I expect Biden’s team to reduce America’s greenhouse gas emissions enough to significantly lessen our impacts on global warming and climate change, and to achieve carbon-free energy production by 2035. Pandemic-related drops in CO2 showed us it’s doable. Biden’s promise of a public healthcare option, while incremental, should at least guarantee Medicare-for-All, the ultimate goal. By infusing Medicare with exemplary elements of other countries’ universal plans, Biden’s public option will outcompete and eventually exclude private, profit-driven insurers, thereby making healthcare affordable, efficient, and producing better outcomes.

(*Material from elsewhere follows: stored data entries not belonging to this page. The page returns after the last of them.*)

(* ===== verification/MkFsSpec.v ===== *)
(** * The image mkfs builds

    [does f s Q]: the operation [f] ends normally from [s] with [Q].  The image file
    is read as a disk ([mk_st]); [file_ok] says that a dinode describes a file with
    given contents in blocks it alone owns.  iappend() appends to exactly one file,
    and the disk built by main() is the file system the kernel expects. *)

From S2P Require Import Prelude State CString Vm Bio Log LogSpec Fs FsView User MkFs.
Open Scope Z_scope.

Definition does {A} (f : mk A) (s : image) (Q : A -> image -> Prop) : Prop :=
  match f s with Done a s' => Q a s' | Quit _ => False end.

Lemma does_ret {A} (a : A) s (Q : A -> image -> Prop) : Q a s -> does (mret a) s Q.
Proof. done. Qed.

Lemma does_mono {A} (f : mk A) s (Q Q' : A -> image -> Prop) : does f s Q -> (forall a s', Q a s' -> Q' a s') -> does f s Q'.
Proof. unfold does. destruct (f s); naive_solver. Qed.

Lemma does_bind {A B} (f : mk A) (k : A -> mk B) s (Q : B -> image -> Prop) :
  does f s (fun a s' => does (k a) s' Q) -> does (mbind f k) s Q.
Proof. unfold does, mbind. by destruct (f s). Qed.

Lemma does_bind_assoc {A B C} (f : mk A) (g : A -> mk B) (k : B -> mk C) s (Q : C -> image -> Prop) :
  does (mbind (mbind f g) k) s Q -> does (mbind f (fun a => mbind (g a) k)) s Q.
Proof. unfold does, mbind. by destruct (f s). Qed.

Lemma does_assert b what s Q : b = true -> Q tt s -> does (massert b what) s Q.
Proof. by intros ->. Qed.

Lemma does_done {A} (f : mk A) s (Q : A -> image -> Prop) : does f s Q -> exists a s', f s = Done a s' /\ Q a s'.
Proof. unfold does. destruct (f s) as [a s'|]; [by exists a, s'|done]. Qed.

Lemma does_for {X} (l : list X) (f : X -> mk unit) (I : list X -> image -> Prop) s (Q : unit -> image -> Prop) :
  I [] s -> (forall l1 x l2 s, l = l1 ++ x :: l2 -> I l1 s -> does (f x) s (fun _ => I (l1 ++ [x]))) ->
  (forall s, I l s -> Q tt s) -> does (mfor l f) s Q.
Proof.
  intros H0 Hs HQ. assert (forall l2 l1 s, l = l1 ++ l2 -> I l1 s -> does (mfor l2 f) s Q) as H; [|by apply (H l [])].
  induction l2 as [|x l2 IH]; intros l1 s' E HI; cbn [mfor].
  - apply HQ. by rewrite E, app_nil_r.
  - apply does_bind. eapply does_mono; [by eapply Hs|]. intros ? s2 H2. apply (IH (l1 ++ [x])); [|done]. by rewrite <- app_assoc.
Qed.

(** ** Byte order: on a little-endian host the conversions are the identity *)

Lemma xint_eq x : 0 <= x < 2 ^ 32 -> xint x = x.
Proof.
  intros Hx. change (xint x) with (u8 x + 256 * (u8 (Z.shiftr x 8) + 256 * (u8 (Z.shiftr x 16) + 256 * (u8 (Z.shiftr x 24) + 256 * 0)))).
  unfold u8. rewrite !Z.shiftr_div_pow2 by lia.
  Z.to_euclidean_division_equations. lia.
Qed.
(** C1 fails as stated: on [doc_two_captions] with translations
    ["你好"; ""], the code puts "你好" between the two text lines of the
    first caption and adds an empty line to the second, where the claim
    has "你好" after "there" and the second caption unchanged. *)
Lemma merge_differs_from_stated :
  editor_lines doc_two_captions = layout [] caps_two_captions /\
  merge_lines (editor_lines doc_two_captions) (L ["你好"; ""]) =
    Done (L ["1"; "00:00:01,000 --> 00:00:02,000"; "Hello"; "你好"; "there"; "";
             "2"; "00:00:03,000 --> 00:00:04,000"; "World"; ""; ""; ""]) /\
  editor_lines (Spec.merge doc_two_captions (L ["你好"; ""])) =
    L ["1"; "00:00:01,000 --> 00:00:02,000"; "Hello"; "there"; "你好"; "";
       "2"; "00:00:03,000 --> 00:00:04,000"; "World"; ""; ""] /\
  merge_lines (editor_lines doc_two_captions) (L ["你好"; ""]) <>
    Done (editor_lines (Spec.merge doc_two_captions (L ["你好"; ""]))).
Proof. vm_compute. repeat split; try reflexivity. discriminate. Qed.

Lemma wf_5_9_12 : wf_layout [] caps_5_9_12.
Proof. split; repeat constructor. Qed.

Lemma content_5_9_12_lines :
  split_nl (Spec.serialize doc_5_9_12) = layout [] caps_5_9_12.
Proof. vm_compute. reflexivity. Qed.

Lemma chinese_only_keeps_every_block_witness :
  split_nl (Spec.serialize doc_5_9_12) = layout [] caps_5_9_12 /\
  wf_layout [] caps_5_9_12 /\
  length (L ["甲"; ""; "丙"]) = length caps_5_9_12 /\
  Forall (fun t => digit_only t = false /\ 10%N ∉ t) (L ["甲"; ""; "丙"]) /\
  chinese_only_of_merge (Spec.serialize doc_5_9_12) (L ["甲"; ""; "丙"]) =
  Done (join_nl (L ["1"; "T1"; "甲"; "2"; "T2"; ""; "3"; "T3"; "丙"])).
Proof.
  assert (Forall (fun t => digit_only t = false /\ 10%N ∉ t) (L ["甲"; ""; "丙"])) as Hts
    by (apply translations_checked; vm_compute; reflexivity).
  split; [exact content_5_9_12_lines|].
  split; [exact wf_5_9_12|]. split; [reflexivity|]. split; [exact Hts|].
  rewrite (chinese_only_keeps_every_block (Spec.serialize doc_5_9_12) []
             caps_5_9_12 (L ["甲"; ""; "丙"])
             content_5_9_12_lines wf_5_9_12 eq_refl Hts).
  vm_compute. reflexivity.
Defined.
(** X1.  Every line that [parse_log] returns is not empty, holds no newline
    and has no whitespace at either end (trimming it again changes nothing). *)
Theorem parse_log_returns_clean_lines
    (file_path : string) (w : world) (lines : list text) (line : text) :
  (run (parse_log file_path) w).1 = Ok lines →
  line ∈ lines →
  line ≠ [] ∧ (newline ∉ line) ∧ strip line = line
  ∧ (∀ c, head line = Some c → isspace c = false)
  ∧ (∀ c, last line = Some c → isspace c = false).
Proof.
  unfold run. intros Hrun Hin.
  destruct (parse_log_lines _ _ _ _ Hrun Hin) as (Hne & Hnl & Hs).
  split_and!; [done..| |]; rewrite <- Hs; [apply strip_head|apply strip_last].
Qed.

Lemma parse_log_returns_clean_lines_witness :
  lit "B2" ≠ [] ∧ (newline ∉ lit "B2") ∧ strip (lit "B2") = lit "B2"
  ∧ (∀ c, head (lit "B2") = Some c → isspace c = false)
  ∧ (∀ c, last (lit "B2") = Some c → isspace c = false).
Proof.
  apply (parse_log_returns_clean_lines "language_proof_translated.log"
           Sample.uneven_logs [lit "A2"; lit "B2"; lit "A3"] (lit "B2")).
  - vm_compute. reflexivity.
  - right. left.
Defined.

(** X2.  A log written with one line per entry, each entry not empty,
    without a newline and without whitespace at its ends, is read back by
    [parse_log] as exactly these entries, in order. *)
Theorem parse_log_reads_back_written_lines
    (file_path : string) (w : world) (entries : list text) :
  files w !! file_path
  = Some (Text (flat_map (λ line, line ++ [newline]) entries)) →
  Forall clean_line entries →
  run (parse_log file_path) w = (Ok entries, w).
Proof.
  unfold run. intros Hfile Hclean. rewrite parse_log_run, Hfile.
  by rewrite trimmed_lines_terminated.
Qed.

Lemma parse_log_reads_back_written_lines_witness :
  run (parse_log "language_proof.log") Sample.cascade
  = (Ok [lit "foo"; lit "bar"], Sample.cascade).
Proof.
  apply (parse_log_reads_back_written_lines "language_proof.log" Sample.cascade
           [lit "foo"; lit "bar"]).
  - vm_compute. reflexivity.
  - repeat constructor; try (vm_compute; discriminate);
      intros H; vm_compute in H; repeat (apply elem_of_cons in H as [H|H]; [discriminate|]);
      by apply not_elem_of_nil in H.
Defined.

(** * Further facts about the replacement map *)

Section map_facts.
Implicit Types (k v : text) (d : dict) (pairs : list (text * text)).

Lemma elem_of_dict_set k v d kv : kv ∈ dict_set k v d → kv = (k, v) ∨ kv ∈ d.
Proof.
  induction d as [|[k0 v0] d IH]; simpl.
  - intros ->%list_elem_of_singleton. by left.
  - destruct (decide (k0 = k)) as [->|Hk].
    + intros [->|H]%elem_of_cons; [by left|right; by right].
    + intros [->|H]%elem_of_cons; [right; by left|].
      destruct (IH H) as [->|?]; [by left|right; by right].
Qed.

Lemma elem_of_fold_set pairs d kv :
  kv ∈ fold_left (λ d kv, dict_set kv.1 kv.2 d) pairs d → kv ∈ pairs ∨ kv ∈ d.
Proof.
  revert d. induction pairs as [|[k0 v0] pairs IH]; intros d; simpl; [by right|].
  intros [H|[->|H]%elem_of_dict_set]%IH.
  - left. by right.
  - left. by left.
  - by right.
Qed.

While these undertakings seem daunting, the only quixotic challenge facing the new president is healing the nation. Lacking factual common ground, no unifying alphabet or words exist with which to exchange dialogue. The U.S. is cloven into sharply bipolar moral and epistemic universes. Observable facts and irrefutable truths are evident, but many, blinded by willful and politicized assaults on reality, see only hoaxes.
The U.S. is destined to surpass 500,000 dead from SARS-CoV-2 with newer, potentially more virulent strains evolving. Despite cooling effects of La Nina, 2020 tied with 2016 for hottest years on record. In fact, 10 of the warmest years ever recorded have occurred since 2005. For at least 35 years, correlations between anthropogenic greenhouse gas emissions and rising planetary temperatures, wildfires, droughts, floods, extinctions and violent storms have been indubitable. If Americans can’t agree on the pandemic, human-induced climate change, and bona fide election results, there’s no hope for us as a nation or society. Reactionary forces are too easily excited.
The U.S. political duopoly is mostly to blame, but mainstream media give outlying, marginal opinions and minority views unjustified credence, false equivalences which taught “balance” instead of truth-sharing and neutrality instead of correctness. Deceptions and conspiracy theories became siren songs for chat rooms. Before tendencies like “apophenia” and “pareidolia” were defined, empirical philosopher David Hume warned against inferring causation from patterns. But, as animals, we look for them like herring gulls, ducks and goslings studied in the 1950s by Niko Tinbergen and Konrad Lorenz. Americans deny facts and believe off the wall conspiracy theories because conspiracies, like worshipping gods, connect random events into patterns infused with intention and design. Confirmation and hindsight biases affect every conspiratorial belief, and science is the best tool yet devised for sifting through them and determining reality. In this age of targeted digital disinformation, America will continue to split apart until truth is paramount, opinions are subordinate to expertise, and science is the only accepted means of reinforcing or extinguishing assumptions.
Scott Deshefy is a biologist, ethologist and two-time Green Party congressional candidate.